DESCRIPTION OF THE TASK: From the line with "let '(r, g, b, a) := fold_left" through the line with "(** [errors.Is] for", repeat the entries verbatim, both end lines included, and add nothing.

◆ ◆ ◆ ◆

(** The value of [v] after [k] applications of [v = v*v + z]. *)
Fixpoint orbit (z : complex128) (k : nat) : complex128 :=
  match k with
  | O => c_zero
  | S k' => let v := orbit z k' in c_add (c_mul v v) z
  end.

(** ** Supersampling: [Generator.getSamples] *)

(** The struct [point]; its fields [x] and [y] are [point_x] and [point_y]. *)
Record point : Set := mkPoint { point_x : float; point_y : float }.

(** The slice literal [points] of [getSamples]. *)
Definition sample_points (x y samplingWidth samplingHeight : float) : list point :=
  [ mkPoint x y;
    mkPoint (x + samplingWidth) y;
    mkPoint (x + samplingWidth) (y + samplingHeight);
    mkPoint x (y + samplingHeight) ].

Definition getSamples (g : Generator)
    (x y samplingWidth samplingHeight : float) : list Color :=
  let points := sample_points x y samplingWidth samplingHeight in
  fold_left
    (fun samples p => samples ++ [mandelbrot g (complex (point_x p) (point_y p))])
    points [].

(** ** Averaging: [averageColors] *)

(** The loop body: the four accumulators are [uint32]. *)
Definition accumulate (acc : Z * Z * Z * Z) (c : Color) : Z * Z * Z * Z :=
  let '(r, g, b, a) := acc in
  let '(cr, cg, cb, ca) := Color_RGBA c in
  (u32 (r + cr), u32 (g + cg), u32 (b + cb), u32 (a + ca)).

(** [None] is the run-time panic "integer divide by zero". *)
Definition averageColors (colors : list Color) : option Color :=
  if (length colors =? 0)%nat then Some Black
  else
    let '(r, g, b, a) := fold_left accumulate colors (0, 0, 0, 0) in
    let n := u32 (Z.of_nat (length colors)) in
    if n =? 0 then None
    else Some (ColorRGBA
                 {| R := u8 (Z.shiftr (r / n) 8);
                    G := u8 (Z.shiftr (g / n) 8);
                    B := u8 (Z.shiftr (b / n) 8);
                    A := u8 (Z.shiftr (a / n) 8) |}).

(** ** Errors *)

Inductive error : Set :=
| ErrInvalidParameters                     (* errors.New("invalid parameters") *)
| Canceled                                 (* context.Canceled *)
| DeadlineExceeded                         (* context.DeadlineExceeded *)
| Errorf (format : string) (wrapped : error).
                                           (* fmt.Errorf, one verb %w *)

(** The text of a format in which the verb [%w] stands for [s]. *)
Fixpoint Sprintf_w (format s : string) : string :=
  match format with
  | String "%"%char (String "w"%char rest) => s +:+ rest
  | String a rest => String a (Sprintf_w rest s)
  | EmptyString => EmptyString
  end.

(** The method [Error()]. *)
Fixpoint Error (e : error) : string :=
  match e with
  | ErrInvalidParameters => "invalid parameters"
  | Canceled => "context canceled"
  | DeadlineExceeded => "context deadline exceeded"
  | Errorf format wrapped => Sprintf_w format (Error wrapped)
  end.

Definition is_sentinel (e : error) : bool :=
  match e with Errorf _ _ => false | _ => true end.

Definition same_sentinel (e target : error) : bool :=
  match e, target with
  | ErrInvalidParameters, ErrInvalidParameters => true
  | Canceled, Canceled => true
  | DeadlineExceeded, DeadlineExceeded => true
  | _, _ => false
  end.

(** [errors.Is] for a sentinel target: walk the chain of wrapped errors. *)
Fixpoint errors_Is (e target : error) : bool :=
  match e with
  | Errorf _ wrapped => errors_Is wrapped target
  | _ => same_sentinel e target
  end.

(** ** Validation: [validateParameters] and [NewGenerator] *)

Definition validateParameters (p : Parameters) : option error :=
  if (XMax (ViewPort p) <=? XMin (ViewPort p))%float
     || (YMax (ViewPort p) <=? YMin (ViewPort p))%float
  then Some (Errorf "%w: invalid viewport range" ErrInvalidParameters)
  else if (Width (Size p) <=? 0) || (Height (Size p) <=? 0)
  then Some (Errorf "%w: invalid image size" ErrInvalidParameters)
  else if SubPixelSamples (RenderOpts p) <=? 0
  then Some (Errorf "%w: invalid subpixel samples" ErrInvalidParameters)
  else None.

(** The returned pair, a generator and an error; [None] is [nil]. *)
Definition NewGenerator (p : Parameters) : option Generator * option error :=
  match validateParameters p with
  | Some err => (None, Some (Errorf "invalid parameters: %w" err))
  | None => (Some {| params := p |}, None)
  end.

(** ** image *)

Module image.

Record Rectangle : Set := { MinX : Z; MinY : Z; MaxX : Z; MaxY : Z }.

(** [image.Rect] orders the corners. *)
Definition Rect (x0 y0 x1 y1 : Z) : Rectangle :=
  let '(x0, x1) := if x1 <? x0 then (x1, x0) else (x0, x1) in
  let '(y0, y1) := if y1 <? y0 then (y1, y0) else (y0, y1) in
  {| MinX := x0; MinY := y0; MaxX := x1; MaxY := y1 |}.

Definition Dx (r : Rectangle) : Z := MaxX r - MinX r.
Definition Dy (r : Rectangle) : Z := MaxY r - MinY r.

(** [Point{x, y}.In(r)] *)
Definition In (x y : Z) (r : Rectangle) : bool :=
  (MinX r <=? x) && (x <? MaxX r) && (MinY r <=? y) && (y <? MaxY r).

(** [image.RGBA]: the pixels, one colour per cell instead of four bytes
    of [Pix]; a cell that was never set reads as the zero colour. *)
Record RGBA := { Pix : gmap (Z * Z) color.RGBA; Bounds : Rectangle }.

(** The image of a rectangle with every pixel at the zero colour. *)
Definition blank (r : Rectangle) : RGBA := {| Pix := ∅; Bounds := r |}.

(** The largest [int]. *)
Definition maxInt : Z := 9223372036854775807.

(** [mul3NonNeg]: the product of three numbers, or -1 when one of them is
    negative or the product does not fit.  The product of the first two and
    then its product with the third are checked on 64 bits, the result as an
    [int]; a first product that overflows gives -1 even when the third number
    is 0. *)
Definition mul3NonNeg (x y z : Z) : Z :=
  if (x <? 0) || (y <? 0) || (z <? 0) then -1
  else if 18446744073709551615 <? x * y then -1
  else if 18446744073709551615 <? x * y * z then -1
  else if maxInt <? x * y * z then -1
  else x * y * z.

(** [image.NewRGBA].  [memory] is the number of bytes that the runtime can
    allocate at once; [None] is a panic, either the one of
    [pixelBufferLength] on huge or negative dimensions, or the failure of
    [make] for the pixels. *)
Definition NewRGBA (memory : Z) (r : Rectangle) : option RGBA :=
  let totalLength := mul3NonNeg 4 (Dx r) (Dy r) in
  if totalLength <? 0 then None
  else if memory <? totalLength then None
  else Some (blank r).

Definition zero : color.RGBA := color.mkRGBA 0 0 0 0.

Definition RGBAAt (p : RGBA) (x y : Z) : color.RGBA :=
  if In x y (Bounds p) then default zero (Pix p !! (x, y)) else zero.

(** The method [Set]: nothing happens outside the rectangle. *)
Definition RGBA_Set (p : RGBA) (x y : Z) (c : Color) : RGBA :=
  if In x y (Bounds p)
  then {| Pix := <[(x, y) := rgbaModel c]> (Pix p); Bounds := Bounds p |}
  else p.

End image.

(** ** context *)

(** What the program sees of a [context.Context]: [None] while [Done()] is
    open, [Some err] once it is closed, [err] being the value of [Err()]. *)

Module context.

Definition Context : Set := option error.

(** [context.Background()] is never done. *)
Definition Background : Context := None.

End context.

Import context.

(** ** Rendering: [Generator.processRow] and [Generator.Generate] *)

Definition samplingWidth (g : Generator) : float :=
  (0.5 / float64_of_int (Width (Size (params g)))
   * (XMax (ViewPort (params g)) - XMin (ViewPort (params g))))%float.

Definition samplingHeight (g : Generator) : float :=
  (0.5 / float64_of_int (Height (Size (params g)))
   * (YMax (ViewPort (params g)) - YMin (ViewPort (params g))))%float.

(** The plane coordinates [y] of row [py] and [x] of column [px]. *)
Definition plane_y (g : Generator) (py : Z) : float :=
  (float64_of_int py / float64_of_int (Height (Size (params g)))
   * (YMax (ViewPort (params g)) - YMin (ViewPort (params g)))
   + YMin (ViewPort (params g)))%float.

Definition plane_x (g : Generator) (px : Z) : float :=
  (float64_of_int px / float64_of_int (Width (Size (params g)))
   * (XMax (ViewPort (params g)) - XMin (ViewPort (params g)))
   + XMin (ViewPort (params g)))%float.

(** A row's goroutine: in the loop of [processRow] with counter [px], back
    from [processRow] with its error, or stopped by a run-time panic. *)
Inductive goroutine : Set :=
| Running (px : Z)
| Returned (err : option error)
| Panicked.

(** One turn of the loop of [processRow] for row [py], entered with the
    counter [px]; [ctx] is the state of the context at the [select]. *)
Definition processRow (g : Generator) (ctx : Context) (py : Z)
    (img : image.RGBA) (samplingWidth samplingHeight : float) (px : Z)
    : goroutine * image.RGBA :=
  let y := plane_y g py in
  if px <? Width (Size (params g)) then
    match ctx with
    | Some err => (Returned (Some err), img)
    | None =>
        let x := plane_x g px in
        let samples := getSamples g x y samplingWidth samplingHeight in
        match averageColors samples with
        | Some avgColor => (Running (px + 1), image.RGBA_Set img px py avgColor)
        | None => (Panicked, img)
        end
    end
  else (Returned None, img).

(** The shared state while [Generate] waits: the image, the context, one
    goroutine per row, and the buffered channel of errors. *)
Record state := mkState
  { st_img : image.RGBA;
    st_ctx : Context;
    st_rows : list goroutine;
    st_errChan : list error }.

(** A schedule is a list of events: the scheduler lets the goroutine of a
    row take one turn of its loop, or the environment cancels the context. *)
Inductive event : Set :=
| RunRow (py : nat)
| Cancel (err : error).

Definition send (errChan : list error) (t : goroutine) : list error :=
  match t with
  | Returned (Some err) => errChan ++ [err]
  | _ => errChan
  end.

Definition exec (g : Generator) (ev : event) (st : state) : state :=
  match ev with
  | Cancel err =>
      match st_ctx st with
      | None => mkState (st_img st) (Some err) (st_rows st) (st_errChan st)
      | Some _ => st
      end
  | RunRow py =>
      match st_rows st !! py with
      | Some (Running px) =>
          let '(t, img) :=
            processRow g (st_ctx st) (Z.of_nat py) (st_img st)
              (samplingWidth g) (samplingHeight g) px in
          mkState img (st_ctx st) (<[py := t]> (st_rows st)) (send (st_errChan st) t)
      | _ => st
      end
  end.

Definition run (g : Generator) (sched : list event) (st : state) : state :=
  fold_left (fun st ev => exec g ev st) sched st.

◆ ◆ ◆ ◆

SOLUTION:
    let '(r, g, b, a) := fold_left accumulate colors (0, 0, 0, 0) in
    let n := u32 (Z.of_nat (length colors)) in
    if n =? 0 then None
    else Some (ColorRGBA
                 {| R := u8 (Z.shiftr (r / n) 8);
                    G := u8 (Z.shiftr (g / n) 8);
                    B := u8 (Z.shiftr (b / n) 8);
                    A := u8 (Z.shiftr (a / n) 8) |}).

(** ** Errors *)

Inductive error : Set :=
| ErrInvalidParameters                     (* errors.New("invalid parameters") *)
| Canceled                                 (* context.Canceled *)
| DeadlineExceeded                         (* context.DeadlineExceeded *)
| Errorf (format : string) (wrapped : error).
                                           (* fmt.Errorf, one verb %w *)

(** The text of a format in which the verb [%w] stands for [s]. *)
Fixpoint Sprintf_w (format s : string) : string :=
  match format with
  | String "%"%char (String "w"%char rest) => s +:+ rest
  | String a rest => String a (Sprintf_w rest s)
  | EmptyString => EmptyString
  end.

(** The method [Error()]. *)
Fixpoint Error (e : error) : string :=
  match e with
  | ErrInvalidParameters => "invalid parameters"
  | Canceled => "context canceled"
  | DeadlineExceeded => "context deadline exceeded"
  | Errorf format wrapped => Sprintf_w format (Error wrapped)
  end.

Definition is_sentinel (e : error) : bool :=
  match e with Errorf _ _ => false | _ => true end.

Definition same_sentinel (e target : error) : bool :=
  match e, target with
  | ErrInvalidParameters, ErrInvalidParameters => true
  | Canceled, Canceled => true
  | DeadlineExceeded, DeadlineExceeded => true
  | _, _ => false
  end.

(** [errors.Is] for a sentinel target: walk the chain of wrapped errors. *)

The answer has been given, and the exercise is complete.